Because this is my first baby I dont feel like my wishes are respected. Everyone knows better than me. My mother even told me to give her honey this week. Even before having a baby I knew this is a big NO!
I completely understand how you Can find women doing things with their babies, where you just wonder what on earth are they doing? Dont they know better? These women are told by their family 
"well I gave you that when you were 8 weeks old, and you turned out just fine".
No one understand that I dont take advice as fact. I need concrete evidence that what I am being told is correct, and I will investigate until satisfied.
I am a graduate student, so I am not completely incompetent and dumba**. Babies do come with a vague users manual, and it changes all the time. no one would use guidlines from 20 years ago!

I feel your frustration.

If I remember correctly, the reason behind not giving them dairy, besides just a little full fat milk in food, is because it is low in iron and other important ingrediens which breastmilk and formula have. And before 6 months old they could develop allergies or something.


----------



## steph.4192

My MIL decided to feed my LO ice cream, and a whole lot of it too, it didnt do anything but i didnt like it. Could be different though cause LO was on solids


----------



## XJessicaX

Babies under 1 can have cows milk. You are just not meant to substitute it for breast milk/formula. Formula is cows milk!


----------



## CLH_X3

My midwife never said my lo can't have dairy to 1 ? How come ?


----------



## doggy121

ive popped a bit of this or that on lo'd dummy here and there, a tint little bit should not cause any seriouse harm unless you lo has an allergy to that product!, my lo's face is soo cute to watch when he realises something different to the norm is in his mouth... my lo is alive and well after all these different taists have been introduced to him. BUT if someone other than myself or dh did this i'd bne a bit peed off as i know what i can pop on his dummy where as milk,lumpy stuff etc i would not be happy with!


----------



## Frooty

It's not that bad one little bit as long as hes not feeding it to your lo constantly.


----------



## bigbetty

From 6 months old baby can have cows milk on cereal, in general cooking and they can eat cheese and yoghurt etc. Cows milk is not supposed to be used as a drink instead of breastmilk or formula until 1 year old.
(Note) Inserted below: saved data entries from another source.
(** * eyehike-link-checker: a shallow embedding of the link-verification pipeline

    The two scripts [sitewide_link_checker.py] and [webcam_link_checker.py]
    are embedded as monadic Rocq programs over a small model of the Python
    run time they use:
    - dict objects live in a heap and are passed by reference, so that
      copies, aliasing and in-place updates are visible;
    - exceptions carry their class, with the class hierarchy of the
      [requests] package, and are caught by [try_except];
    - the network answers each request, possibly depending on the requests
      made before, and every request is recorded in a trace;
    - [print] writes lines to standard output;
    - a thread pool runs its tasks in the order an arbitrary scheduler
      completes them.

    Characters are modelled by [ascii] and a [str] by [string]; a dict is a
    finite map from keys to values (the order of insertion is not modelled).
    The HTML report is the text the templates of the scripts give; the
    text of the JSON snapshot is left to the host.

    The file has three parts: the run time and the two scripts; the
    vocabulary of the statements and the concrete runs used as examples; the
    properties, component by component. *)

From Stdlib Require Import ZArith Lia Permutation Ascii String.
From stdpp Require Import base option list strings gmap pretty sorting.

Local Open Scope string_scope.
Local Open Scope Z_scope.

(** ** Python values and dict objects *)

(** The values stored in the dicts of the program: text and integers
    ([status_code] holds an [int] on the HTTP path and a [str] otherwise). *)
Inductive value :=
  | VStr (s : string)
  | VInt (n : Z).

Global Instance value_eq_dec : EqDecision value.
Proof. solve_decision. Defined.

Definition value_to_sum (v : value) : string + Z :=
  match v with VStr s => inl s | VInt n => inr n end.

Definition value_of_sum (x : string + Z) : value :=
  match x with inl s => VStr s | inr n => VInt n end.

Global Instance value_countable : Countable value.
Proof.
  apply (inj_countable' value_to_sum value_of_sum).
  intros []; reflexivity.
Defined.

(** [str(v)], as an f-string renders a value. *)
Definition str_value (v : value) : string :=
  match v with VStr s => s | VInt n => pretty n end.

(** A reference to a dict object: its address in the heap. *)
Definition loc := nat.

(** ** Strings *)

(** [s[:n]] *)
Definition slice_to (n : nat) (s : string) : string := String.substring 0 n s.

(** [a or b] on strings: the first operand unless it is empty. *)
Definition str_or (a b : string) : string :=
  match a with "" => b | _ => a end.

(** [s.startswith(p)] *)
Definition startswith (s p : string) : bool := String.prefix p s.

(** [f in s] (substring test). *)
Fixpoint str_contains (f s : string) : bool :=
  String.prefix f s ||
  match s with
  | "" => false
  | String _ s' => str_contains f s'
  end.

(** [s.rstrip(c)] for a one-character set: every trailing [c] is removed. *)
Fixpoint rstrip (c : ascii) (s : string) : string :=
  match s with
  | "" => ""
  | String a s' =>
      match rstrip c s' with
      | "" => if Ascii.eqb a c then "" else String a ""
      | r => String a r
      end
  end.

(** [s.lstrip(c)] for a predicate on characters. *)
Fixpoint lstrip_if (p : ascii -> bool) (s : string) : string :=
  match s with
  | "" => ""
  | String a s' => if p a then lstrip_if p s' else s
  end.

Fixpoint rstrip_if (p : ascii -> bool) (s : string) : string :=
  match s with
  | "" => ""
  | String a s' =>
      match rstrip_if p s' with
      | "" => if p a then "" else String a ""
      | r => String a r
      end
  end.

(** [str.isspace] on the characters below 256. *)
Definition isspace (a : ascii) : bool :=
  let n := nat_of_ascii a in
  ((9 <=? n) && (n <=? 13) || (28 <=? n) && (n <=? 32)
   || (n =? 133) || (n =? 160))%nat.

(** [s.strip()] *)
Definition strip (s : string) : string := rstrip_if isspace (lstrip_if isspace s).

(** [s.lower()] on the characters below 256: the letters A-Z, and the
    accented capitals of Latin-1. *)
Definition lower_ascii (a : ascii) : ascii :=
  let n := nat_of_ascii a in
  if ((65 <=? n) && (n <=? 90)
      || (192 <=? n) && (n <=? 222) && negb (n =? 215))%nat
  then ascii_of_nat (n + 32) else a.

Fixpoint lower (s : string) : string :=
  match s with
  | "" => ""
  | String a s' => String (lower_ascii a) (lower s')
  end.

(** [c * n] for a string [c]. *)
Fixpoint str_repeat (c : string) (n : nat) : string :=
  match n with
  | O => ""
  | S n' => c ++ str_repeat c n'
  end.

(** ** Exceptions *)

(** The exception classes the program can meet. Those of
    [requests.exceptions] keep the hierarchy of that package: a
    [ConnectTimeout] is both a [ConnectionError] and a [Timeout].
    [ParserRejectedMarkup] is the exception of [bs4] for a document that the
    HTML parser gives up on. Every class derives from [Exception]. *)
Inductive exn_class :=
  | KeyError
  | TypeError
  | ValueError
  | ParseError
  | RequestException
  | HTTPError
  | ConnectionError
  | ProxyError
  | SSLError
  | Timeout
  | ConnectTimeout
  | ReadTimeout
  | TooManyRedirects
  | MissingSchema
  | InvalidSchema
  | InvalidURL
  | ParserRejectedMarkup.

Global Instance exn_class_eq_dec : EqDecision exn_class.
Proof. solve_decision. Defined.

(** The strict ancestors of a class below [Exception]. *)
Definition ancestors (c : exn_class) : list exn_class :=
  match c with
  | KeyError | TypeError | ValueError | ParseError | RequestException
  | ParserRejectedMarkup => []
  | HTTPError | ConnectionError | Timeout | TooManyRedirects => [RequestException]
  | ProxyError | SSLError => [ConnectionError; RequestException]
  | ConnectTimeout => [ConnectionError; Timeout; RequestException]
  | ReadTimeout => [Timeout; RequestException]
  | MissingSchema | InvalidSchema | InvalidURL => [RequestException; ValueError]
  end.

Definition issubclass (c d : exn_class) : bool :=
  bool_decide (c = d) || bool_decide (d ∈ ancestors c).

(** An exception object: its class and [str(e)]. *)
Record exn := Exn { exn_class_of : exn_class; exn_str : string }.

Definition isinstance (e : exn) (d : exn_class) : bool :=
  issubclass (exn_class_of e) d.

Inductive result (A : Type) :=
  | Ok (a : A)
  | Raise (e : exn).
Arguments Ok {A} a.
Arguments Raise {A} e.

(** ** The network *)

Inductive http_method := HEAD | GET.

Record request := Request {
  rq_method : http_method;
  rq_url : string;
  rq_headers : list (string * string);
  rq_timeout : Z;
  rq_allow_redirects : bool;
  rq_stream : bool
}.

(** A [requests.Response]: the final status, the reason phrase, the URL after
    redirects and the body. *)
Record response := Response {
  r_status_code : Z;
  r_reason : string;
  r_url : string;
  r_text : string
}.

(** ** Parsed documents *)

(** An [<a href=...>] element as BeautifulSoup exposes it to the program:
    the raw attribute, [get_text(strip=True)] and the text of the nearest
    enclosing [<h3>], if any. *)
Record a_tag := ATag {
  tag_href : string;
  tag_text : string;
  tag_parent_h3 : option string
}.

(** A parsed page: the text of its [<title>], if any, and
    [find_all("a", href=True)] in document order. *)
Record soup := Soup {
  soup_title : option string;
  soup_find_all_a : list a_tag
}.

(** An [xml.etree.ElementTree.Element]: qualified tag, text, children. *)
#[local] Unset Elimination Schemes.
Inductive element :=
  | Element (tag : string) (txt : option string) (children : list element).

#[local] Set Elimination Schemes.

Definition element_tag (e : element) : string :=
  match e with Element t _ _ => t end.
Definition element_text (e : element) : option string :=
  match e with Element _ t _ => t end.
Definition element_children (e : element) : list element :=
  match e with Element _ _ c => c end.

(** [e.findall(path)] for a one-step path: the direct children with that tag. *)
Definition findall (e : element) (qtag : string) : list element :=
  filter (fun c => element_tag c = qtag) (element_children e).

(** [e.findtext(path)]: the text of the first such child ([""] when it has no
    text), [None] when there is none. *)
Definition findtext (e : element) (qtag : string) : option string :=
  match findall e qtag with
  | [] => None
  | c :: _ => Some (default "" (element_text c))
  end.

(** ** The environment of a run

    What the program does not decide itself: how the network answers (which
    may depend on the requests issued so far), the clock, the order in which
    the futures of a thread pool complete, and the parsers of the libraries
    it calls, each of which returns a value or raises. *)
Record environment := Environment {
  send : list request -> request -> result response;
  utcnow_isoformat : list request -> string;
  as_completed : forall A : Type, list A -> list A;
  BeautifulSoup : string -> result soup;
  ET_fromstring : string -> result element;
  urlparse_netloc : string -> result string
}.

(** ** The state of a run and the monad of effects *)

Record world := World {
  heap : list (gmap string value);
  trace : list request
}.

(** A computation reads and updates the world, prints lines, and returns a
    value or raises. The effects made before an exception are kept. *)
Definition M (A : Type) : Type := world -> result A * world * list string.

Definition ret {A} (a : A) : M A := fun w => (Ok a, w, []).

Definition raise {A} (e : exn) : M A := fun w => (Raise e, w, []).

Definition bind {A B} (m : M A) (k : A -> M B) : M B := fun w =>
  match m w with
  | (Ok a, w1, out1) =>
      match k a w1 with
      | (r, w2, out2) => (r, w2, (out1 ++ out2)%list)
      end
  | (Raise e, w1, out1) => (Raise e, w1, out1)
  end.

(** [try: m except Exception as e: h e] *)
Definition try_except {A} (m : M A) (h : exn -> M A) : M A := fun w =>
  match m w with
  | (Ok a, w1, out1) => (Ok a, w1, out1)
  | (Raise e, w1, out1) =>
      match h e w1 with
      | (r, w2, out2) => (r, w2, (out1 ++ out2)%list)
      end
  end.

Declare Scope py_scope.
Delimit Scope py_scope with py.
Notation "x <- m ;; k" := (bind m (fun x => k))
  (at level 100, m at next level, right associativity) : py_scope.
Notation "m ;; k" := (bind m (fun _ => k))
  (at level 100, right associativity) : py_scope.
Local Open Scope py_scope.

Definition print (line : string) : M unit := fun w => (Ok tt, w, [line]).

Definition lift {A} (r : result A) : M A := fun w => (r, w, []).

(** [for x in xs: acc = body acc x] *)
Fixpoint for_each {A B} (xs : list A) (acc : B) (body : B -> A -> M B) : M B :=
  match xs with
  | [] => ret acc
  | x :: xs' => acc' <- body acc x ;; for_each xs' acc' body
  end.

(** *** Dict objects *)

(** A fresh dict object holding [d]. *)
Definition new_dict (d : gmap string value) : M loc := fun w =>
  (Ok (length (heap w)), World (heap w ++ [d])%list (trace w), []).

(** Reading through a reference. A reference the program holds is always
    allocated; the error case is never reached from a valid world. *)
Definition deref (l : loc) : M (gmap string value) := fun w =>
  match heap w !! l with
  | Some d => (Ok d, w, [])
  | None => (Raise (Exn TypeError "invalid reference"), w, [])
  end.

(** [d[k]] *)
Definition getitem (l : loc) (k : string) : M value :=
  d <- deref l ;;
  match d !! k with
  | Some v => ret v
  | None => raise (Exn KeyError k)
  end.

(** [d.get(k, dflt)] *)
Definition dict_get (l : loc) (k : string) (dflt : value) : M value :=
  d <- deref l ;; ret (default dflt (d !! k)).

(** [d[k] = v] *)
Definition setitem (l : loc) (k : string) (v : value) : M unit := fun w =>
  match heap w !! l with
  | Some d => (Ok tt, World (<[l := <[k := v]> d]> (heap w)) (trace w), [])
  | None => (Raise (Exn TypeError "invalid reference"), w, [])
  end.

(** [d.copy()] *)
Definition dict_copy (l : loc) : M loc :=
  d <- deref l ;; new_dict d.

(** The text of a value used as a [str]; the fields of a link are strings. *)
Definition as_str (v : value) : M string :=
  match v with
  | VStr s => ret s
  | VInt _ => raise (Exn TypeError "expected str")
  end.

(** *** Requests *)

Section Runtime.
Context (E : environment).

(** One request: it is recorded, and the network answers. *)
Definition requests_request (rq : request) : M response := fun w =>
  (send E (trace w) rq, World (heap w) (trace w ++ [rq])%list, []).

(** [datetime.utcnow().isoformat()] *)
Definition utcnow : M string := fun w => (Ok (utcnow_isoformat E (trace w)), w, []).
Lemma oda_counts_ok_absent w aid :
  oda_counts_ok w →
  (∀ e, e ∈ take (Z.to_nat (oda_cnt (w_rds w))) (oda (w_rds w)) →
        oda_id e ≠ aid) →
  callbacks_for aid (w_calls w) = 0.
Proof.
  intros (_ & _ & _ & K4) Hno.
  destruct (Z.eq_dec (callbacks_for aid (w_calls w)) 0) as [|Hnz]; [done|].
  destruct (K4 _ Hnz) as (k & e & Hk & He & Hid). exfalso.
  apply (Hno e); [|done]. apply list_elem_of_lookup. exists k.
  by rewrite lookup_take_lt by done.
Qed.

(** X18.  Packet counts and callbacks agree.  Starting from a state with no
    application announced, all packet counts zero and no decode callback made
    (as after a reset), and with a decode callback bound: after any sequence
    of groups, every announced entry's [pkt_count] is the number of decode
    callbacks made for its application ID, modulo 2^16; no callback was made
    for an ID that has no entry; and no two announced entries share an
    ID. *)
Theorem pkt_count_counts_callbacks (decoder : rds_decoder)
  (groups : list rds_blocks) (w : world) :
  rds_data_ok (w_rds w) → oda_fresh w = true → oda_decode_cb decoder ≠ 0 →
  ∃ w', decode_all decoder groups w = Some w' ∧
    let announced := take (Z.to_nat (oda_cnt (w_rds w'))) (oda (w_rds w')) in
    (∀ e, e ∈ announced →
          oda_pkt_count e = u16 (callbacks_for (oda_id e) (w_calls w'))) ∧
    (∀ aid, (∀ e, e ∈ announced → oda_id e ≠ aid) →
            callbacks_for aid (w_calls w') = 0) ∧
    NoDup (oda_id <$> announced).
Proof.
  intros Hok Hfresh Hcb.
  destruct (decode_all_counts_ok decoder groups w Hcb Hok
              (oda_fresh_counts_ok _ Hfresh)) as (w' & Hw' & Hok' & HK).
  exists w'. split; [done|]. cbv zeta. split_and!.
  - intros e. by apply oda_counts_ok_entries.
  - intros aid. by apply oda_counts_ok_absent.
  - destruct HK as (K1 & _). apply NoDup_alt. intros j k x Hj Hk.
    rewrite list_lookup_fmap in Hj, Hk.
    destruct (take _ _ !! j) as [ej|] eqn:Hej; [|done].
    destruct (take _ _ !! k) as [ek|] eqn:Hek; [|done].
    simpl in *. apply lookup_take_Some in Hej as [Hej ?].
    apply lookup_take_Some in Hek as [Hek ?].
    apply (K1 j k ej ek); (done || congruence).
Qed.
(** The lines of the transcript, put end to end, are the initial lines
    followed by the stripped texts of the recogniser calls that returned,
    in order: no text is lost, repeated or reordered, and nothing is put
    between two texts of one line. *)
Theorem X7_transcript_holds_every_text (phrase_timeout : Z)
        (audio_model : option pipe) (events : list event) (st st' : state)
        (tr : list action) (r : loop_end) :
  engine_loop phrase_timeout audio_model st events = (tr, r) ->
  r = Looping st' \/ r = Broken st' ->
  Str.join "" (transcription st')
  = Str.join "" (transcription st) ++ Str.join "" (recognised audio_model tr).
Proof.
  revert events st tr r st'.
  apply (run_ind phrase_timeout audio_model
           (fun st tr st' =>
              Str.join "" (transcription st')
              = Str.join "" (transcription st)
                ++ Str.join "" (recognised audio_model tr))).
  - intros st. cbn. now rewrite append_nil_r.
  - intros st ev tr st1 tr' st' Hi IH. rewrite IH.
    rewrite recognised_app, join_empty_app, <- append_assoc. f_equal.
    apply iteration_next in Hi.
    destruct Hi as [[-> ->] | (now & audio & raw & b & lines & out & acc
                               & model & Ea & Em & -> & Hc & Hf & ->)];
      [cbn; now rewrite append_nil_r|].
    apply commit_ok in Hc. destruct Hc as (Hj & _).
    destruct (committed_trace audio_model now b audio raw model
                _ _ _ _ Ea Em Hf) as (-> & _).
    exact Hj.
  - intros st ev tr st1 Hi. apply iteration_break in Hi.
    destruct Hi as (-> & _ & -> & _). cbn. now rewrite append_nil_r.
Qed.

(** X7 on a recogniser that answers " b " to every call. *)
Lemma X7_witness : "xabbb" = "xa" ++ Str.join "" ["b"; "b"; "b"].
Proof.
  exact (X7_transcript_holds_every_text four_seconds
           (Some (fun a => Ok " b "))
           [Poll 0 [chunk1]; Poll 1000000 [chunk1]; Poll 9000000 [chunk2]]
           (State None ["x"; "a"] "")
           (State (Some 9000000) ["x"; "abb"; "b"] "b b b ")
           [Segment 0 false; Transcribe [Audio.normalize 1];
            Segment 1000000 false; Transcribe [Audio.normalize 1];
            Segment 9000000 true; Transcribe [Audio.normalize 2]]
           (Looping (State (Some 9000000) ["x"; "abb"; "b"] "b b b "))
           eq_refl (or_introl eq_refl)).
Defined.

(** The accumulator never keeps a complete trigger phrase: if the pattern
    is not found in it before a run, it is not found in it after. *)
Theorem X8_accumulator_holds_no_trigger (phrase_timeout : Z)
        (audio_model : option pipe) (events : list event) (st st' : state)
        (tr : list action) (r : loop_end) :
  engine_loop phrase_timeout audio_model st events = (tr, r) ->
  r = Looping st' \/ r = Broken st' ->
  search ptn (Str.lower (transcript st)) = None ->
  search ptn (Str.lower (transcript st')) = None.
Proof.
  revert events st tr r st'.
  apply (run_ind phrase_timeout audio_model
           (fun st tr st' =>
              search ptn (Str.lower (transcript st)) = None ->
              search ptn (Str.lower (transcript st')) = None)).
  - auto.
  - intros st ev tr st1 tr' st' Hi IH H. apply IH.
    apply iteration_next in Hi.
    destruct Hi as [[_ ->] | (now & audio & raw & b & lines & out & acc
                              & model & _ & _ & _ & _ & Hf & ->)];
      [exact H|].
    cbn [transcript].
    destruct (feed_cases (transcript st) (Str.strip raw))
      as [[E Hs] | (cmd & m & E & _)]; rewrite E in Hf;
      injection Hf as _ <-; [exact Hs | reflexivity].
  - intros st ev tr st1 Hi H. apply iteration_break in Hi.
    destruct Hi as (_ & -> & _). exact H.
Qed.

(** X8 on a phrase completed over two drains. *)
Lemma X8_witness : search ptn (Str.lower "") = None.
Proof.
  exact (X8_accumulator_holds_no_trigger four_seconds
           (Some (fun a => match a with
                           | [_] => Ok "Hanna stop"
                           | _ => Ok "thanks"
                           end))
           [Poll 0 [chunk1]; Poll 1000000 [chunk1; chunk2]]
           init
           (State (Some 1000000) ["Hanna stopthanks"] "")
           [Segment 0 false; Transcribe [Audio.normalize 1];
            Segment 1000000 false;
            Transcribe [Audio.normalize 1; Audio.normalize 2];
            PrintUserSays (Some "stop")]
           (Looping (State (Some 1000000) ["Hanna stopthanks"] ""))
           eq_refl (or_introl eq_refl) eq_refl).
Defined.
I started giving Fran yoghurts and cheese from about 5 months old because she's always been formula fed and if she had any cows milk allergies they would have become apparent by then xx


----------



## CLH_X3

Ahh ok thanks


----------



## Brookey

one little lick off the finger wont do any harm. its not like he was giving him spoonfuls of it!x


----------



## wishingonastar

Dairy (along with other allergy related foods such as strawberries and wheat) should not be given before 6 months as its undecided whether giving them before this time increases likelihood of developing an allergy so guidance is better safe than sorry.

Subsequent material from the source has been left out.